EXERCISE DIRECTIONS: Give back an exact copy of the lines in the records below, from the line that has "true p 0) (S754_finite false d 0)" through the line that has "(** [parseFloat]: the", and nothing besides.

DATASET ENTRIES:
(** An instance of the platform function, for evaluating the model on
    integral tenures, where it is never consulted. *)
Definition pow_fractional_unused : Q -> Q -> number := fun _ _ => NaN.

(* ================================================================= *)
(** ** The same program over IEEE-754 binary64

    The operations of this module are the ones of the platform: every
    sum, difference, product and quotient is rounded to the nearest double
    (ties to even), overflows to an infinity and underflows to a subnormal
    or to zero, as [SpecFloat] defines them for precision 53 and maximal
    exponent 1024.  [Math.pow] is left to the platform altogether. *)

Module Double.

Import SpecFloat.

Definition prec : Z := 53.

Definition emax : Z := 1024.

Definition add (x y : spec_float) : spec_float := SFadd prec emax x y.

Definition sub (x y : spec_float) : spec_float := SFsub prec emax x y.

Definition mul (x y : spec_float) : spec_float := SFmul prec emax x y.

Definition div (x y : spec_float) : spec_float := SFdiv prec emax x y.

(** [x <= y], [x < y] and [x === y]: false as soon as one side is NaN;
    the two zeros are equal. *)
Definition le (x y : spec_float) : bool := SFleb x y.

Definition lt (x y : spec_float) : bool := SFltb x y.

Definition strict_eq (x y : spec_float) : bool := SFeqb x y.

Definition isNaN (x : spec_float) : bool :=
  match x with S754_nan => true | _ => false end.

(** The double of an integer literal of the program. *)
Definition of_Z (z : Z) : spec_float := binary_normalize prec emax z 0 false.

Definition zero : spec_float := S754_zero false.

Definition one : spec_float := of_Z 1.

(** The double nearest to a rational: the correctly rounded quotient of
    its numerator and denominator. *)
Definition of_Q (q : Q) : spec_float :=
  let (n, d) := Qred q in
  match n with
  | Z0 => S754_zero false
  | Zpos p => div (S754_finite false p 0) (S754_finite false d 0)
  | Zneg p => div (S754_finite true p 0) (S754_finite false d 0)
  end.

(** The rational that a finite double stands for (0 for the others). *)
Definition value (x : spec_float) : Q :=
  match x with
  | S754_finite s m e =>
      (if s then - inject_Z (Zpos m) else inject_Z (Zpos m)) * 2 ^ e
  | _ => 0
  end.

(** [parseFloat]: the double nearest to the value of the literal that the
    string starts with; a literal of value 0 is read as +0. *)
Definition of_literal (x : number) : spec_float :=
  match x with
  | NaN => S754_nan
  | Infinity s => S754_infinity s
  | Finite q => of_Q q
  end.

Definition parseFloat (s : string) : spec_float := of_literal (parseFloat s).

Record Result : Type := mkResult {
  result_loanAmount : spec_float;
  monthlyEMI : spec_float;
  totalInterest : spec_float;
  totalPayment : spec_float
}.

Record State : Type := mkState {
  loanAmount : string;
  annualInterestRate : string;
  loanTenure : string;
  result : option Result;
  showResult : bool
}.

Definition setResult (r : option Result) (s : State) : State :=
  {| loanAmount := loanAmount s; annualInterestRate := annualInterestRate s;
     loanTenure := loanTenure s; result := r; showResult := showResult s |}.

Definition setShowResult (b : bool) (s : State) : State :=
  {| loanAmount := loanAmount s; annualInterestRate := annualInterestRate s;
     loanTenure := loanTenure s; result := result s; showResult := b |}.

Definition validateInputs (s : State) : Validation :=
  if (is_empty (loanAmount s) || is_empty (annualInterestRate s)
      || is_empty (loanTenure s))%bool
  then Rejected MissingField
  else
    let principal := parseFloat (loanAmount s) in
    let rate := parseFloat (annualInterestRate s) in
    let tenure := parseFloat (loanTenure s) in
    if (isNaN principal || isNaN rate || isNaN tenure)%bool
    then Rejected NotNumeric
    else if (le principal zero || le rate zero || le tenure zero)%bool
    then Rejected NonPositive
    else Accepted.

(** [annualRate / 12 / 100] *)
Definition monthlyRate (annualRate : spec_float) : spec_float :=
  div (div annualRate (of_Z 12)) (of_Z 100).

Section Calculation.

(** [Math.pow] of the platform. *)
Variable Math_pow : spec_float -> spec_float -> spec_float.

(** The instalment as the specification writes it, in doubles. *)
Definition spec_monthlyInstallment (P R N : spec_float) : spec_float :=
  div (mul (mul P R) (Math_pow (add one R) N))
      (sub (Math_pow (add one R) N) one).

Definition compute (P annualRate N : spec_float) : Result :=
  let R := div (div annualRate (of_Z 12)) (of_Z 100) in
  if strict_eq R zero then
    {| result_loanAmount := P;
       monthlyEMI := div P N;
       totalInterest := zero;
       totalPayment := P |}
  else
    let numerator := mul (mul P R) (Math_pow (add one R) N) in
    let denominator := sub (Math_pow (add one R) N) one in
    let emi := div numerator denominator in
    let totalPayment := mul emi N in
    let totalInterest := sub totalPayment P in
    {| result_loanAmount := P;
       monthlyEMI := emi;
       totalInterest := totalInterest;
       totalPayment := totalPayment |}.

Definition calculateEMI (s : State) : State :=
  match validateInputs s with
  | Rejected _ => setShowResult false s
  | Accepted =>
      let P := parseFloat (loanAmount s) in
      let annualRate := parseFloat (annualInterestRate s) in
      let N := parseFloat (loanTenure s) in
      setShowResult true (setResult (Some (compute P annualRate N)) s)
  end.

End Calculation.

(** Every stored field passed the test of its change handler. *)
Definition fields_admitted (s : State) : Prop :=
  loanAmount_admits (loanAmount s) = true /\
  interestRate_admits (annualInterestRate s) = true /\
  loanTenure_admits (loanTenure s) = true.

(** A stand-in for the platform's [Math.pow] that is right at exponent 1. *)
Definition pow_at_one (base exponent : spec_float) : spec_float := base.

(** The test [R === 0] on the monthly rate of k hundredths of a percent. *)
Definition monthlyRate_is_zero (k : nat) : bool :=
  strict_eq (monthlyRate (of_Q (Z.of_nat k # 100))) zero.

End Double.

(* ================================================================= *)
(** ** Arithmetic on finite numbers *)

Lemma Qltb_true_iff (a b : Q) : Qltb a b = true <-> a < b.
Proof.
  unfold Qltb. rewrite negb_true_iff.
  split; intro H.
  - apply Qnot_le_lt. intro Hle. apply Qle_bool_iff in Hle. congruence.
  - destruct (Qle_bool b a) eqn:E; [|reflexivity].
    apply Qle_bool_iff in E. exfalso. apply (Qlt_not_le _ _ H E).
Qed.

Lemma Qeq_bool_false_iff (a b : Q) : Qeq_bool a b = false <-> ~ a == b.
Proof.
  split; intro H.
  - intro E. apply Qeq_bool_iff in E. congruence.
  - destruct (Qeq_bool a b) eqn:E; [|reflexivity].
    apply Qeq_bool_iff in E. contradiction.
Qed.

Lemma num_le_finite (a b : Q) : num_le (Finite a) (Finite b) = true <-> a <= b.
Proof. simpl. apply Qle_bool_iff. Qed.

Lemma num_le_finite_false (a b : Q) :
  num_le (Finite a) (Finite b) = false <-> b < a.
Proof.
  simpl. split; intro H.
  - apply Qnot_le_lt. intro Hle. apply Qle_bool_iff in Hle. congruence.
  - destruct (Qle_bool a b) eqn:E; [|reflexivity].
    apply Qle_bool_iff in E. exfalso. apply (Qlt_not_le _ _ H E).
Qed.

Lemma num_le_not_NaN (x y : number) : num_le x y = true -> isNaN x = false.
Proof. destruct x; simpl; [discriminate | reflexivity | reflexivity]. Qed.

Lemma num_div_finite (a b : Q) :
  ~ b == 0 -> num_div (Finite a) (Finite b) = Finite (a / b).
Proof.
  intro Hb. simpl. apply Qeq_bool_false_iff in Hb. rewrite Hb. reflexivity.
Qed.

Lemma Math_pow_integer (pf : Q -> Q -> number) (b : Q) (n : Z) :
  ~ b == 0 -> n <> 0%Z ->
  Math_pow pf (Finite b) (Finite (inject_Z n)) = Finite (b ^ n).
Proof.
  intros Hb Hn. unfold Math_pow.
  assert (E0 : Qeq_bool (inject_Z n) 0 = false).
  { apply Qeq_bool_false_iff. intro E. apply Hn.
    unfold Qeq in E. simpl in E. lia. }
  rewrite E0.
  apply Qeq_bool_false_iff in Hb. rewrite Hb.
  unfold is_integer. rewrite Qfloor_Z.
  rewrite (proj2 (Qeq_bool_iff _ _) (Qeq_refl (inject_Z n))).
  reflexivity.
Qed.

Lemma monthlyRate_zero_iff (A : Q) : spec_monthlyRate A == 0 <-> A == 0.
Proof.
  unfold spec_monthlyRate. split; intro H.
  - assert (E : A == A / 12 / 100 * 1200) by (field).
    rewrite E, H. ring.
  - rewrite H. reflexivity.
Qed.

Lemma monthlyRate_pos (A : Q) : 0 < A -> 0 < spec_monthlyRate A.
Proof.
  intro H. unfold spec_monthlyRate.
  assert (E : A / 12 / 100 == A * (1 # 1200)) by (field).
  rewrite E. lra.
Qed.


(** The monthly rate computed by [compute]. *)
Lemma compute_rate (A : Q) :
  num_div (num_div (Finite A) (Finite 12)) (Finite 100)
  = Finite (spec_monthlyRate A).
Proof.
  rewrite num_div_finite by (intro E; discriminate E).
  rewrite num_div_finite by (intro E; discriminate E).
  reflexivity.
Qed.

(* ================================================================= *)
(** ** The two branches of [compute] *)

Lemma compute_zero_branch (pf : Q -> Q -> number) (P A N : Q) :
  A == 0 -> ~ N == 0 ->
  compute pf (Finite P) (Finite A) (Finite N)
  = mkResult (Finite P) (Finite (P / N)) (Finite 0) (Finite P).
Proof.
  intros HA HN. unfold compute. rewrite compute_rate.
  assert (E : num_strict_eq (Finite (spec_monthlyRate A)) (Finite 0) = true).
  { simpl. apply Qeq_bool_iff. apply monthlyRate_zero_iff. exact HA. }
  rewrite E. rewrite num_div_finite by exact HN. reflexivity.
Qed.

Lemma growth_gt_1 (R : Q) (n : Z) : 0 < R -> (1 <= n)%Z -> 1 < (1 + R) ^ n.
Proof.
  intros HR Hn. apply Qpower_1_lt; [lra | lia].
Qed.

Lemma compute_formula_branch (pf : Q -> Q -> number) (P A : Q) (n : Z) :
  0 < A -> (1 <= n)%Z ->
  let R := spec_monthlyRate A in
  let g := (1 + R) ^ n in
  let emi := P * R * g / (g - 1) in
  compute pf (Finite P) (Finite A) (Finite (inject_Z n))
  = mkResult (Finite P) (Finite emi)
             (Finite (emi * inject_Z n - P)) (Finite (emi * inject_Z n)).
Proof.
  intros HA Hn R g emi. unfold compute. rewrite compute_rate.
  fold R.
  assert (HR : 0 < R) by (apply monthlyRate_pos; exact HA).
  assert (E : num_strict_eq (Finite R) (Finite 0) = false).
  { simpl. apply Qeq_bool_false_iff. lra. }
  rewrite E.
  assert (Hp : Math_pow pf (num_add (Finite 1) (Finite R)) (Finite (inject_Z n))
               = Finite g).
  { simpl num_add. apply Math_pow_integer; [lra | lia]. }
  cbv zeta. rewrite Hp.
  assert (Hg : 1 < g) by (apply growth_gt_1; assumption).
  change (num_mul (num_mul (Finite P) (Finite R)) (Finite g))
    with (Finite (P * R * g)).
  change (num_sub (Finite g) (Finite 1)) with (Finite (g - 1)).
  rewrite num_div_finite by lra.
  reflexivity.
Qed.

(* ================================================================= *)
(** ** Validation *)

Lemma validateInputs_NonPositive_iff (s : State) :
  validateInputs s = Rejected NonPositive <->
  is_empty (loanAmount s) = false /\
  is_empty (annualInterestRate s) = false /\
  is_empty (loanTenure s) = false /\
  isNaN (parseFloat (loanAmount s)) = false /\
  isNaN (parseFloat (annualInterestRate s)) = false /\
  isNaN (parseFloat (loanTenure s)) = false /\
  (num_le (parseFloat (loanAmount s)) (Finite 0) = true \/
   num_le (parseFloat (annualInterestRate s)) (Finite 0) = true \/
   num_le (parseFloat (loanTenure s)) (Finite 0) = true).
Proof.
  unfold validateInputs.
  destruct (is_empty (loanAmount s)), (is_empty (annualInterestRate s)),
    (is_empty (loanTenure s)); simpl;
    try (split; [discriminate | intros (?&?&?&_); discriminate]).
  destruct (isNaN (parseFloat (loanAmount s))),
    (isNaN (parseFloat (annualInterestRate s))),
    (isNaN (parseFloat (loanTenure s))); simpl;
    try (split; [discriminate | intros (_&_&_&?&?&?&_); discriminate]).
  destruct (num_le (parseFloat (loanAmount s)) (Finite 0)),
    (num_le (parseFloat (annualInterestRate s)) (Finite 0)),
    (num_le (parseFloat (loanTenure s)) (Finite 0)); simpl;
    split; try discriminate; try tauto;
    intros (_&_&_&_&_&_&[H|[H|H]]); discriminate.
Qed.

RESPONSE:
  | Zneg p => div (S754_finite true p 0) (S754_finite false d 0)
  end.

(** The rational that a finite double stands for (0 for the others). *)
Definition value (x : spec_float) : Q :=
  match x with
  | S754_finite s m e =>
      (if s then - inject_Z (Zpos m) else inject_Z (Zpos m)) * 2 ^ e
  | _ => 0
  end.

(** [parseFloat]: the double nearest to the value of the literal that the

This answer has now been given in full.